A morte de um animal doméstico é desprovida de todos os véus, neblinas, subterfúgios e eufemismos que inventamos para as nossas pomposas e trágicas mortes humanas. Não há discursos, velórios ou extremas-unções. Não há promessas de vida eterna, perdão, castigo ou redenção, nem sessões espíritas que nos coloquem em contato com os latidos, miados, pios, cricrilares e relinchos dos animais mortos queridos. Não há religiões, ritos, obituários, bandeiras a meio pau, réquiens, marchas fúnebres, feriados ou minutos de silêncio. Não há roupas negras ou desesperos extremados. No máximo uma dor silenciosa, um choro resignado ou o grito doce de uma criança inconsolável.

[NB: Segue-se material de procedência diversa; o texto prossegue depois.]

(* ===== verification/SqliteBindings.v ===== *)
(** The bindings of the SQLite store are those of the process-local repository: the two
    tables hold the entries of its two dictionaries, and every call does and answers the
    same. *)

From S2P Require Export SqlTheorems.
From stdpp Require Import list.
#[local] Open Scope Z_scope.
#[local] Open Scope stdpp_scope.

Definition binding_row (k : ConversationRef) (b : ConversationBinding) : row :=
  make_row (sc_columns conversation_bindings_schema) (binding_to_row b).
Definition floor_row (k : ConversationRef) (g : Z) : row :=
  make_row (sc_columns conversation_binding_generations_schema) ((conversation_is k).*2 ++ [SInt g]).

(** A binding the table can hold: its time is one of the calendar. *)
Definition binding_entry (k : ConversationRef) (b : ConversationBinding) : Prop :=
  k = cb_conversation_ref b ∧ validate_binding b = Ok () ∧ ∃ t, cb_updated_at b = Some t ∧ storable_time t.

(** The tables of a repository. *)
Record bindings_stored (s : BindingRepository) (d : database) : Prop := {
  bs_inv : binding_inv s;
  bs_entries : d_all binding_entry (br_bindings s);
  bs_bindings : db_table d conversation_bindings = entries binding_row (br_bindings s);
  bs_floors : db_table d conversation_binding_generations = entries floor_row (br_generation_floors s);
}.

Lemma conversation_eq (c c' : ConversationRef) :
  cv_channel_instance_id c = cv_channel_instance_id c' ∧ cv_native_conversation_id c = cv_native_conversation_id c'
  ↔ c = c'.
Proof. split; [by destruct c, c'; cbn; intros [-> ->]|by intros ->]. Qed.

Lemma where_conversation c r k :
  column r "channel_instance_id" = SText (cv_channel_instance_id k) →
  column r "native_conversation_id" = SText (cv_native_conversation_id k) →
  where_eq (conversation_is c) r ↔ k = c.
Proof.
  intros H1 H2. unfold conversation_is. rewrite !where_eq_cons, H1, H2, !sql_eq_text, <- conversation_eq.
  pose proof (where_eq_nil r). tauto.
Qed.

Lemma same_conversation_key r r' k k' :
  column r "channel_instance_id" = SText (cv_channel_instance_id k) →
  column r "native_conversation_id" = SText (cv_native_conversation_id k) →
  column r' "channel_instance_id" = SText (cv_channel_instance_id k') →
  column r' "native_conversation_id" = SText (cv_native_conversation_id k') →
  same_key conversation_key r r' ↔ k' = k.
Proof.
  intros H1 H2 H3 H4. unfold same_key, conversation_key.
  rewrite !Forall_cons, Forall_nil, H1, H2, H3, H4, !sql_eq_text, <- conversation_eq. naive_solver.
Qed.

Lemma where_binding c k b : binding_entry k b → where_eq (conversation_is c) (binding_row k b) ↔ k = c.
Proof. intros [-> _]. by apply where_conversation. Qed.
Lemma where_floor c k g : True → where_eq (conversation_is c) (floor_row k g) ↔ k = c.
Proof. intros _. by apply where_conversation. Qed.

Section bindings.
Context {SO : ScanOrder} (guard : database → res unit).

(** The generation of a Conversation, from both tables. *)
Lemma current_generation_stored c s d :
  bindings_stored s d → Forall bindable (conversation_is c).*2 →
  current_generation_of c d = (Ok (current_generation s c), d).
Proof.
  intros [Hi He Hb Hf] Hc. unfold current_generation_of.
  rewrite (M_bind_ok _ _ _ _ _ (select_eq_rows _ [] _ d Hc)).
  rewrite (M_bind_ok _ _ _ _ _ (select_eq_rows _ [] _ d Hc)).
  rewrite (select_rows_option [] _ _ (binding_row c <$> d_get (br_bindings s) c)).
  2:{ rewrite Hb. apply (entries_key binding_row binding_entry); [by intros; apply where_binding|done|apply Hi]. }
  rewrite (select_rows_option [] _ _ (floor_row c <$> d_get (br_generation_floors s) c)).
  2:{ rewrite Hf. apply (entries_key floor_row (λ _ _, True)); [by intros; apply where_floor| |apply Hi].
      by apply Forall_true. }
  destruct (binding_inv_generation s c Hi) as (_ & _ & Hg). pose proof (bi_bindings s Hi) as Hok.
  pose proof (bi_floors s Hi) as Hpos.
  unfold mret, M_ret. do 2 f_equal. rewrite <- Hg.
  destruct (d_get (br_bindings s) c) as [b|] eqn:Eb; [apply (d_all_get _ _ _ _ Hok) in Eb as (_ & _ & ->)|].
  - cbn. by rewrite Z.max_id.
  - by destruct (d_get (br_generation_floors s) c).
Qed.

(** Writing a binding, and the generation of its Conversation. *)
Lemma write_binding s d b :
  bindings_stored s d → binding_entry (cb_conversation_ref b) b → Forall bindable (binding_to_row b) →
  ∃ d', sql_insert conversation_bindings (binding_to_row b)
      (DoUpdate conversation_key ["application_instance_id"; "project_id"; "thread_id"; "generation"; "updated_at"]%string) d
      = (Ok (), d') ∧
    db_table d' conversation_bindings = entries binding_row (d_set (br_bindings s) (cb_conversation_ref b) b) ∧
    same_tables [conversation_bindings] d d'.
Proof.
  intros [Hi He Hb Hf] Hbe Hv. eexists. split; [|split].
  - apply sql_insert_eq; [done|]. cbn [schema_of]. rewrite Hb.
    apply (entries_upsert binding_row binding_entry _ _ _ (cb_conversation_ref b) b); [done|apply Hi| | | |].
    + destruct Hbe as (_ & _ & t & Ht & _). unfold row_fits, binding_row, binding_to_row. rewrite Ht. done.
    + intros k' b' [-> _]. by apply same_conversation_key.
    + intros b' (E & _)%(d_all_get _ _ _ _ He). unfold binding_row, binding_to_row. rewrite E. done.
    + intros Hn. repeat constructor. intros Hex.
      apply (exists_entries binding_row binding_entry _ (cb_conversation_ref b)) in Hex; [|..|done].
      * rewrite Hn in Hex. by destruct Hex.
      * intros k' b' [-> _]. by apply same_conversation_key.
  - apply set_table_eq.
  - by apply same_tables_set; [set_solver|].
Qed.

Lemma write_floor (floors : dict ConversationRef Z) d c g :
  well_formed floors → db_table d conversation_binding_generations = entries floor_row floors →
  Forall bindable (conversation_is c).*2 → bindable (SInt g) →
  ∃ d', sql_insert conversation_binding_generations ((conversation_is c).*2 ++ [SInt g])
      (DoUpdate conversation_key ["generation"]%string) d = (Ok (), d') ∧
    db_table d' conversation_binding_generations = entries floor_row (d_set floors c g) ∧
    same_tables [conversation_binding_generations] d d'.
Proof.
  intros Hw Hf Hc Hg. eexists. split; [|split].
  - apply sql_insert_eq; [by apply Forall_app; split; [|constructor]|]. cbn [schema_of]. rewrite Hf.
    assert (∀ k' g', True → same_key conversation_key (floor_row c g) (floor_row k' g') ↔ k' = c) as Hs.
    { intros k' g' _. by apply same_conversation_key. }
    assert (d_all (λ _ _, True) floors) as Ha by by apply Forall_true.
    apply (entries_upsert floor_row (λ _ _, True) _ _ _ c g); try done.
    intros Hn. repeat constructor. intros Hex. apply (exists_entries floor_row (λ _ _, True) _ c) in Hex; [|done..].
    rewrite Hn in Hex. by destruct Hex.
  - apply set_table_eq.
  - by apply same_tables_set; [set_solver|].
Qed.

Definition binding_tables : list table_name := [conversation_bindings; conversation_binding_generations].

(** [put] *)
Lemma sqlite_put_stored now b expected s d :
  bindings_stored s d → guard d = Ok () → storable_time now →
  Forall bindable (binding_to_row (restamp b (current_generation s (cb_conversation_ref b) + 1) now)) →
  ∃ d', sqlite_put guard now b expected (Idle d) = ((put_binding now b expected s).1, Idle d') ∧
    bindings_stored (put_binding now b expected s).2 d' ∧ same_tables binding_tables d d'.
Proof.
  intros Hst Hg Hnow Hbind. set (c := cb_conversation_ref b) in *. set (current := current_generation s c) in *.
  assert (Forall bindable (conversation_is c).*2 ∧ bindable (SInt (current + 1))) as [Hc Hgen].
  { unfold binding_to_row in Hbind. cbn in Hbind. rewrite !Forall_cons in Hbind. destruct_and!.
    by repeat constructor. }
  unfold sqlite_put, put_binding. rewrite !lift_bind.
  destruct (validate_binding b) as [[]|e] eqn:Hv; [|by exists d].
  destruct (_validate_generation _ _ _) as [[]|e]; [|by exists d].
  rewrite mutation_idle, Hg. cbn zeta. fold c.
  rewrite (M_bind_ok _ _ _ _ _ (current_generation_stored c s d Hst Hc)), get_bind. fold current.
  rewrite !lift_bind. destruct (check_expected_generation expected current) as [[]|e]; [|by exists d].
  set (stored := restamp b (current + 1) now).
  assert (binding_entry c stored) as Hentry.
  { split_and!; [done|apply validate_binding_restamp; [done|]|by exists now].
    pose proof (binding_inv_generation s c (bs_inv s d Hst)). unfold current. lia. }
  destruct (write_binding s d stored Hst Hentry Hbind) as (d1 & E1 & Hb1 & Hs1).
  destruct (write_floor (br_generation_floors s) d1 c (cb_generation stored)) as (d2 & E2 & Hf2 & Hs2);
    [apply Hst|rewrite Hs1 by set_solver; apply Hst|done|done|].
  rewrite (M_bind_ok _ _ _ _ _ E1), (M_bind_ok _ _ _ _ _ E2). exists d2. split; [done|]. split.
  - split; cbn.
    + apply (binding_inv_store s stored); [apply Hst|apply Hentry|].
      pose proof (binding_inv_generation s c (bs_inv s d Hst)). cbn. unfold current. lia.
    + apply d_all_set; [apply Hst|done].
    + rewrite Hs2 by set_solver. done.
    + done.
  - intros n Hn. unfold binding_tables in Hn. rewrite Hs2, Hs1 by set_solver. done.
Qed.

(** [delete] *)
Lemma sqlite_delete_stored c expected s d :
  bindings_stored s d → guard d = Ok () → Forall bindable (conversation_is c).*2 →
  bindable (SInt (current_generation s c + 1)) →
  ∃ d', sqlite_delete guard c expected (Idle d) = ((delete_binding c expected s).1, Idle d') ∧
    bindings_stored (delete_binding c expected s).2 d' ∧ same_tables binding_tables d d'.
Proof.
  intros Hst Hg Hc Hgen. set (current := current_generation s c) in *.
  unfold sqlite_delete, delete_binding. rewrite !lift_bind.
  destruct (_validate_generation _ _ _) as [[]|e]; [|by exists d].
  rewrite mutation_idle, Hg.
  rewrite (M_bind_ok _ _ _ _ _ (current_generation_stored c s d Hst Hc)), get_bind. fold current. cbn zeta.
  rewrite !lift_bind. destruct (check_expected_generation expected current) as [[]|e]; [|by exists d].
  pose proof (sql_delete_eq conversation_bindings (conversation_is c).*2 (where_eq (conversation_is c)) d Hc) as E1.
  set (d1 := set_table _ _ d) in E1.
  destruct (write_floor (br_generation_floors s) d1 c (current + 1)) as (d2 & E2 & Hf2 & Hs2);
    [apply Hst|unfold d1; rewrite set_table_ne by done; apply Hst|done|done|].
  unfold delete_eq. rewrite (M_bind_ok _ _ _ _ _ E1), E2. exists d2. split; [done|]. split.
  - split; cbn.
    + apply binding_inv_clear; [apply Hst|].
      pose proof (binding_inv_generation s c (bs_inv s d Hst)). unfold current. lia.
    + apply d_all_pop, Hst.
    + rewrite Hs2 by set_solver. unfold d1. rewrite set_table_eq, (bs_bindings s d Hst).
      apply (entries_pop binding_row binding_entry); [|apply Hst]. intros. by apply where_binding.
    + done.
  - intros n Hn. unfold binding_tables in Hn. rewrite Hs2 by set_solver. unfold d1. apply set_table_ne. set_solver.
Qed.

(** [get] *)
Lemma sqlite_get_stored c s d :
  bindings_stored s d → Forall bindable (conversation_is c).*2 →
  sqlite_get c (Idle d) = ((get_binding c s).1, Idle d).
Proof.
  intros Hst Hc. unfold sqlite_get, get_binding, gets. cbn [fst].
  assert (select_one_eq conversation_bindings (conversation_is c) d = (Ok (binding_row c <$> d_get (br_bindings s) c), d)) as E.
  { apply select_one_eq_entry; [done|]. rewrite (bs_bindings s d Hst).
    apply (entries_key binding_row binding_entry); [by intros; apply where_binding|apply Hst|apply Hst]. }
  unfold query at 1. erewrite M_bind_ok by (cbn [cn_working]; by rewrite E).
  destruct (d_get (br_bindings s) c) as [b|] eqn:Eb; [|done]. cbn [fmap option_fmap option_map].
  apply (d_all_get _ _ _ _ (bs_entries s d Hst)) in Eb as (_ & Hv & t & Ht & Htime).
  unfold binding_row. by rewrite lift_bind, (binding_row_roundtrip b t).
Qed.
End bindings.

Na morte de um cão, a morte está nua. A ceifadora das vidas animais irracionais não se veste de preto, nem carrega uma sinistra gadanha nas mãos descarnadas. A morte dos bichos é simples e didática como um último suspiro. Se eles sofrem demais, podemos até optar por sacrificá-los sem enfrentar problemas na justiça terrena ou divina. O Guga sofreu bastante nos seus últimos dias de vida. Pensamos até em sacrificá-lo. Mas a morte, essa sábia companheira sempre à espreita, chegou ao amanhecer e levou em silêncio o nosso amiguinho peludo e arfante. Restou a tristeza de todos na casa, febre num filho, sangramento no nariz do outro, e a pureza da morte pairando no ar como um bálsamo.

melhor-impossivelDVD…
Melhor é Impossível (As Good As It Gets), com Jack Nicholson e Helen Hunt, comédia perfeita para assistir em casa, numa noite em que se sofre pela morte de um cão querido.